Ohtani likely will return to the Angels’ lineup as their designated hitter this week, Maddon said Tuesday night before the club opened a road series against the Seattle Mariners.

The Angels’ stance on Ohtani is unsurprising after the club announced he had strained the flexor pronator mass near the elbow of his pitching arm. The two-way star’s recovery from the strain requires him to abstain from throwing for four to six weeks, which covers most of the shortened 2020 season.

“I’m not anticipating him pitching at all this year,” Maddon said. “Any kind of throwing program is going to be very conservative.”

Ohtani was injured Sunday in the second inning of his second start since returning to the mound following Tommy John surgery in late 2018. Ohtani issued five walks during the 42-pitch inning against the Houston Astros, with his velocity dropping later in the frame.

The arm injury is another obstacle in Ohtani’s path to becoming the majors’ first true two-way player in decades. He made 10 mound starts as a rookie in 2018 before injuring his elbow, but he served as the Angels’ regular designated hitter last season while recovering from Tommy John surgery.

Ohtani has pitched in only three games since June 2018, but the Angels still believe in Ohtani’s ability to be a two-way player, Maddon said.
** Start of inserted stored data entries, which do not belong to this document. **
Lemma drawn_succeed done (fs : gmap nat Op) :
  drawn_from done fs ->
  (forall id operation, fs !! id = Some operation -> succeeds operation) ->
  Forall succeeds (done.*2).
Proof.
  intros [_ Hin] Hs. apply Forall_fmap, Forall_forall.
  intros [id operation] Hd. simpl. eapply Hs, Hin, Hd.
Qed.

(** With truthy operations on all of which the callable returns, the run
    reads the whole iterable and ends normally, and the operations of the
    pairs it yields are the operations in flight at the start and those of
    the iterable, each once. *)
Lemma exec_loop_all_succeed iterable envs (st : state) :
  Forall (fun operation => truthy operation = true) iterable ->
  Forall succeeds iterable ->
  (forall id operation, futures st !! id = Some operation ->
                        id < issued st /\ succeeds operation) ->
  let r := exec_loop iterable envs st in
  how r = Exhausted /\ unread r = [] /\
  (yielded r).*1 ≡ₚ (map_to_list (futures st)).*2 ++ iterable.
Proof.
  revert envs st.
  induction iterable as [|operation rest IH]; intros envs st Htr Hsu Hst.
  all: destruct (throttle (hd idle envs) st) as [ys [st1|st1 e]] eqn:Ht.
  all: try (exfalso; destruct (throttle_stop _ _ _ _ _ Ht)
              as (_ & _ & _ & done & x & _ & Hd & Hcol);
            apply drawn_succeed in Hd; [|intros id o Hl; now apply (Hst id o)];
            apply collect_succeed_ops in Hd as [Hn _];
            rewrite Hcol in Hn; discriminate Hn).
  all: destruct (throttle_continue _ _ _ _ Ht)
         as (_ & Hiss & (done & Hd & Hf & Hcol & _) & _).
  all: pose proof (drawn_from_split _ _ Hd) as Hsplit; rewrite <- Hf in Hsplit.
  all: assert (Hys : ys.*1 = done.*2)
         by (pose proof (drawn_succeed _ _ Hd (fun id o Hl => proj2 (Hst id o Hl))) as Hds;
             apply collect_succeed_ops in Hds as [_ Hds];
             now rewrite Hcol in Hds).
  all: assert (Hst1 : forall id o, futures st1 !! id = Some o ->
                                   id < issued st1 /\ succeeds o)
         by (intros id o Hl; rewrite Hf in Hl;
             apply lookup_difference_Some in Hl as [Hl _];
             rewrite Hiss; now apply Hst).
  - cbv zeta. rewrite (exec_loop_end _ _ _ _ _ Ht) by now left.
    unfold ExecStream.drain, ExecStream.pull. simpl.
    set (all := all_completed _ _).
    assert (Hall : all ≡ₚ map_to_list (futures st1)) by apply all_completed_perm.
    assert (Hsa : Forall succeeds (all.*2)).
    { apply Forall_fmap, Forall_forall. intros [id o] Hin. simpl.
      rewrite Hall in Hin. apply elem_of_map_to_list in Hin.
      now apply (Hst1 id o). }
    apply collect_succeed_ops in Hsa as [Hn Hzs].
    destruct (collect (all.*2)) as [zs e]. simpl in Hn, Hzs. subst e. simpl.
    split; [reflexivity|split; [reflexivity|]].
    rewrite fmap_app, Hys, Hzs, Hall, Hsplit, fmap_app.
    rewrite app_nil_r. reflexivity.
  - pose proof (Forall_inv Htr) as Hop. pose proof (Forall_inv Hsu) as [r Hr].
    simpl in Hop.
    apply Forall_inv_tail in Htr, Hsu.
    destruct (sync operation) eqn:Hs.
    + cbv zeta. erewrite exec_loop_next; try eassumption;
        [|unfold ExecStream.dispatch, ExecStream.execute; rewrite Hs, Hr; reflexivity].
      destruct (IH (tl envs)
                   (log (Called operation)
                      (pull (Some operation) (hd idle envs) st1)) Htr Hsu)
        as (Hh & Hu & Hp); [exact Hst1|].
      simpl. split; [assumption|split; [assumption|]].
      rewrite !fmap_app, Hp, Hys. simpl. rewrite Hsplit, fmap_app.
      rewrite <- !app_assoc. apply Permutation_app_head.
      rewrite (Permutation_app_comm _ (_ :: rest)). simpl.
      apply Permutation_cons; [reflexivity|]. apply Permutation_app_comm.
    + cbv zeta. erewrite exec_loop_next; try eassumption;
        [|unfold ExecStream.dispatch; rewrite Hs; reflexivity].
      assert (Hfresh : futures st1 !! issued st1 = None).
      { destruct (futures st1 !! issued st1) as [o|] eqn:Hl; [|reflexivity].
        apply Hst1 in Hl as [Hl _]. lia. }
      destruct (IH (tl envs)
                   (submit operation (pull (Some operation) (hd idle envs) st1))
                   Htr Hsu)
        as (Hh & Hu & Hp).
      { intros id o. simpl. intros Hl.
        apply lookup_insert_Some in Hl as [[<- <-]|[Hne Hl]].
        - split; [lia|now exists r].
        - apply Hst1 in Hl as [Hl Ho]. split; [lia|assumption]. }
      simpl. split; [assumption|split; [assumption|]].
      rewrite app_nil_r, fmap_app, Hp, Hys. simpl.
      rewrite map_to_list_insert by exact Hfresh. simpl.
      rewrite Hsplit, fmap_app. rewrite <- !app_assoc.
      apply Permutation_app_head. apply Permutation_middle.
Qed.

Local Abbreviation results := (Forall (fun p : Op * R => callable p.1 = Returns p.2)).

Lemma collect_results (ops : list Op) : results (fst (collect ops)).
Proof.
  induction ops as [|operation ops IH]; simpl; [constructor|].
  unfold ExecStream.execute. destruct (callable operation) as [r|x] eqn:Hc.
  - destruct (collect ops) as [ys e]. simpl in *. now constructor.
  - constructor.
Qed.

(** Every pair a run yields is an operation with what the callable returns
    on it. *)
Lemma exec_loop_results iterable envs (st : state) :
  results (yielded (exec_loop iterable envs st)).
Proof.
  revert envs st. induction iterable as [|operation rest IH]; intros envs st.
  all: destruct (throttle (hd idle envs) st) as [ys [st1|st1 e]] eqn:Ht.
  all: try (rewrite (exec_loop_stop _ _ _ _ _ _ Ht); simpl;
            destruct (throttle_stop _ _ _ _ _ Ht) as (_ & _ & _ & done & x & _ & _ & Hcol);
            pose proof (collect_results (done.*2)) as Hres;
            now rewrite Hcol in Hres).
  all: assert (Hys : results ys)
         by (destruct (throttle_continue _ _ _ _ Ht) as (_ & _ & (done & _ & _ & Hcol & _) & _);
             pose proof (collect_results (done.*2)) as Hres;
             now rewrite Hcol in Hres).
  all: assert (Hdr : forall st2 : state, results (fst (drain (hd idle envs) st2)))
         by (intros st2; unfold ExecStream.drain;
             pose proof (collect_results
                           ((all_completed (drained (hd idle envs)) (futures st2)).*2)) as Hres;
             destruct (collect _) as [zs [x|]]; exact Hres).
  - rewrite (exec_loop_end _ _ _ _ _ Ht) by now left. simpl.
    apply Forall_app. split; [exact Hys|apply Hdr].
  - destruct (truthy operation) eqn:Hop.
    + destruct (dispatch operation (pull (Some operation) (hd idle envs) st1))
        as [zs [st2|st2 e]] eqn:Hd.
      all: assert (Hzs : results zs)
             by (revert Hd; unfold ExecStream.dispatch, ExecStream.execute;
                 destruct (sync operation);
                 [destruct (callable operation) eqn:Hc|];
                 intros Heq; inversion Heq; subst; repeat constructor; exact Hc).
      * rewrite (exec_loop_next _ _ _ _ _ _ _ _ Ht Hop Hd). simpl.
        rewrite !Forall_app. auto.
      * rewrite (exec_loop_abort _ _ _ _ _ _ _ _ _ Ht Hop Hd). simpl.
        rewrite !Forall_app. auto.
    + rewrite (exec_loop_end _ _ _ _ _ Ht) by (right; eauto). simpl.
      apply Forall_app. split; [exact Hys|apply Hdr].
Qed.


End ExecFacts.

Section ExecSamples.
Import ExecStream.

Local Abbreviation five := ["a"; "bb"; "ccc"; "dddd"; "eeeee"]%string.
Local Abbreviation exec_stream_of := (exec_stream (L:=bucket) path_truthy upload).
Local Abbreviation exec_loop_of := (exec_loop (L:=bucket) path_truthy upload).

(** A pooled task that raises: the exception shows when its result is
    collected, here in the final wait, after the pair of a task visited
    before it. *)
Example exec_stream_locked :
  let r := exec_stream_of never_sync 10%Q ["a"; "locked"; "bb"]%string 10 [] in
  yielded r = [("bb"%string, 2)] /\ how r = Failed "PermissionError"%string /\
  applications (trace (final r))
    = [("a"%string, false); ("locked"%string, false); ("bb"%string, false)].
Proof. vm_compute. repeat split. Qed.

(** With [capacity=1] and [rate=1] the second and the third task are in
    the set together. *)
Example exec_stream_two_in_flight :
  let r := exec_stream_of never_sync 1%Q ["a"; "b"; "c"]%string 1 [] in
  (fun st => size (futures st)) <$> snapshots r = [1; 1; 2].
Proof. vm_compute. reflexivity. Qed.

(** C2 as stated fails on the code. A run over the one operation
    "manifest", for which [sync] is true, with a bucket of 10 tokens: the
    pair is yielded and nothing is submitted, but the iteration that reads
    the operation has taken a token, 9 are left after it. *)
Lemma exec_stream_sync_debits :
  let st0 := on_entry (Op:=string) (L:=bucket) 10%Q 10 in
  let r := exec_stream_of is_manifest 10%Q ["manifest"]%string 10 [] in
  yielded r = [("manifest"%string, 8)] /\
  issued (final r) = 0 /\
  tokens (limiter st0) = 10%Q /\
  exists st1,
    snapshots r = [st1] /\
    trace st1 = [Consumed true; Pulled (Some "manifest"%string); Called "manifest"%string] /\
    tokens (limiter st1) = 9%Q /\
    limiter st1 <> limiter st0.
Proof.
  cbv zeta. split; [vm_compute; reflexivity|].
  split; [vm_compute; reflexivity|]. split; [reflexivity|].
  eexists. split; [vm_compute; reflexivity|].
  split; [reflexivity|]. split; [reflexivity|]. discriminate.
Qed.

Lemma exec_loop_sync_witness :
  let st := on_entry (Op:=string) (L:=bucket) 10%Q 10 in
  let st1 := log (Consumed true)
               (with_limiter (snd (consume (limiter st) (now st))) st) in
  let st2 := log (Called "manifest"%string)
               (pull (Some "manifest"%string) (hd idle []) st1) in
  exec_loop_of is_manifest 10%Q ("manifest" :: ["a"])%string [] st =
    after ([] ++ [("manifest"%string, 8)]) st2
          (exec_loop_of is_manifest 10%Q ["a"]%string (tl []) st2) /\
  limiter st1 = snd (consume (limiter st) (now st)) /\
  limiter st2 = limiter st1 /\
  futures st2 = futures st1 /\
  issued st2 = issued st1 /\
  trace st2 = trace st1 ++ [Pulled (Some "manifest"%string); Called "manifest"%string].
Proof.
  apply (exec_loop_sync (L:=bucket) path_truthy upload is_manifest 10%Q
           "manifest"%string ["a"]%string []
           (on_entry (Op:=string) (L:=bucket) 10%Q 10) []).
  - reflexivity.
  - reflexivity.
  - reflexivity.
  - reflexivity.
Defined.


(** C4 as stated fails on the code. With [capacity=2], a rate that never
    blocks and five operations, the set of futures holds 1, 2, 3, 4 and
    then 5 tasks at the ends of the five iterations: more than 2. *)
Lemma exec_stream_exceeds_capacity :
  let capacity := 2 in
  let r := exec_stream_of never_sync 1000%Q five capacity
             (repeat (slow_input (1 # 100)) 6) in
  (fun st => size (futures st)) <$> snapshots r = [1; 2; 3; 4; 5] /\
  ~ Forall (fun st => size (futures st) <= capacity) (snapshots r).
Proof.
  cbv zeta.
  assert (Hsizes : (fun st => size (futures st)) <$>
                     snapshots (exec_stream_of never_sync 1000%Q five 2
                                  (repeat (slow_input (1 # 100)) 6))
                   = [1; 2; 3; 4; 5])
    by (vm_compute; reflexivity).
  split; [exact Hsizes|].
  intros Hall.
  assert (H2 : Forall (fun n => n <= 2) [1; 2; 3; 4; 5])
    by (rewrite <- Hsizes; apply Forall_fmap; exact Hall).
  do 2 apply Forall_inv_tail in H2. apply Forall_inv in H2. lia.
Qed.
“I’m seeing that he can,” Maddon said. “We’ve just got to get past the arm maladies and figure that out. But I’ve seen it. He’s just such a high-end arm, and we’ve seen what he can do in the batter’s box. Now maybe it might get to the point where he may choose to do one thing over the other and express that to us. I know he likes to hit. In my mind’s eye, he’s still going to be able to do this.”

The veteran manager believes Ohtani will benefit from a full spring training and a normal season. Ohtani wasn’t throwing at full strength for a starter when the coronavirus pandemic shut down spring training in March because he wasn’t expected to pitch until May as he returned from surgery.

“Going into a regular season with a normal number of starts and all the things that permit guys to be ready for a year, that’s what we need to see is some normalcy before you make that kind of determination,” Maddon said.